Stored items
<<<<

(** C10. A plain [http://] target (a URL that [Request] accepts) with no
    [--cafile]: the lookup of a default certificate bundle is still the
    first effect of the fetch, ahead of the request, and with no default
    path on the host the program fails with [FileNotFoundError] and exit
    status 1 without any network call. *)
Theorem plain_http_runs_cafile_lookup (W : World) (args : Namespace)
    (tr : list event) :
  startswith (target args) "http://" = true →
  cafile args = None →
  request_error W (target args) = None →
  (∃ evs, (fetch W args tr).2
          = tr ++ EvExists "/etc/ssl/certs/cacert.pem" :: evs)
  ∧ (Forall (missing W) DEFAULT_CAFILE_PATHS →
     main W args tr
     = (Raise cafile_not_found, tr ++ (EvExists <$> DEFAULT_CAFILE_PATHS))
     ∧ exit_status (main W args tr).1 = 1
     ∧ Forall (λ e, is_network_call e = false)
         (EvExists <$> DEFAULT_CAFILE_PATHS)).
Proof.
  intros Hhttp Hc Hreq.
  assert (startswith (target args) "http" = true) as Hurl.
  { by eapply startswith_trans; [|exact Hhttp]. }
  assert (truthy (cafile args) = false) as Hfalsy by (by rewrite Hc).
  split; [by apply lookup_runs_first|].
  intros Hnone. rewrite lookup_fails by done.
  split_and!; [done..|]. by repeat constructor.
Qed.

(** ** Digests *)

Lemma length_be_bytes n x : length (be_bytes n x) = n.
Proof.
  revert x. induction n as [|n IH]; intros x; simpl; [done|].
  rewrite length_app, IH. simpl. lia.
Qed.

Lemma hexlify_length bs : String.length (hexlify bs) = (2 * length bs)%nat.
Proof. induction bs as [|b bs IH]; simpl; [done|]. rewrite IH. lia. Qed.

Lemma hex_digit_lower n : lower_hex_digit (hex_digit n) = true.
Proof.
  unfold hex_digit. generalize (Z.to_nat n) as k. intros k.
  do 16 (destruct k as [|k]; [reflexivity|]).
  simpl. by destruct k.
Qed.

Lemma hexlify_lower bs : lower_hex (hexlify bs) = true.
Proof.
  induction bs as [|b bs IH]; [done|].
  unfold lower_hex in *. simpl. by rewrite !hex_digit_lower, IH.
Qed.

Lemma sha1_digest_length b : length (Hashlib.sha1_digest b) = 20%nat.
Proof.
  unfold Hashlib.sha1_digest.
  destruct (fold_left _ _ _) as [[[[h0 h1] h2] h3] h4].
  by rewrite !length_app, !length_be_bytes.
Qed.

Lemma state_bytes_length wb n H :
  (n ≤ 8)%nat → length (Hashlib.state_bytes wb n H) = (n * wb)%nat.
Proof.
  intros Hn. unfold Hashlib.state_bytes.
  destruct H as [[[[[[[h0 h1] h2] h3] h4] h5] h6] h7].
  assert (∀ l : list Z, length (mjoin (be_bytes wb <$> l))
                         = (length l * wb)%nat) as Hsum.
  { induction l as [|x l IH]; simpl; [done|].
    rewrite length_app, length_be_bytes. f_equal. exact IH. }
  rewrite Hsum, length_take. by rewrite Nat.min_l.
Qed.

Lemma digest_length f b : (2 * length (digest f b))%nat = hex_length f.
Proof.
  destruct f; simpl;
    [by rewrite sha1_digest_length
    |unfold Hashlib.sha224_digest|unfold Hashlib.sha256_digest
    |unfold Hashlib.sha384_digest|unfold Hashlib.sha512_digest];
    rewrite state_bytes_length; lia.
Qed.

Lemma hexdigest_shape f b :
  String.length (hexdigest f b) = hex_length f
  ∧ lower_hex (hexdigest f b) = true.
Proof.
  unfold hexdigest. split; [|apply hexlify_lower].
  by rewrite hexlify_length, digest_length.
Qed.

Lemma sha_name_inj v1 v2 :
  "sha" +:+ py_str v1 = "sha" +:+ py_str v2 → v1 = v2.
Proof. intros H. by apply (inj pretty), (inj (String.app "sha")). Qed.

Lemma get_alogirthm_function_supported v :
  v ∈ supported_versions → ∃ f, get_alogirthm_function v = Ok f.
Proof.
  unfold supported_versions. rewrite !elem_of_cons, elem_of_nil.
  intros [->|[->|[->|[->|[->|[]]]]]]; eexists; vm_compute; reflexivity.
Qed.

>>>>

PROMPT: Which lines above carry the string "destruct"? Copy those lines.

TASK OUTPUT:
  do 16 (destruct k as [|k]; [reflexivity|]).
  simpl. by destruct k.
  destruct (fold_left _ _ _) as [[[[h0 h1] h2] h3] h4].
  destruct H as [[[[[[[h0 h1] h2] h3] h4] h5] h6] h7].
  destruct f; simpl;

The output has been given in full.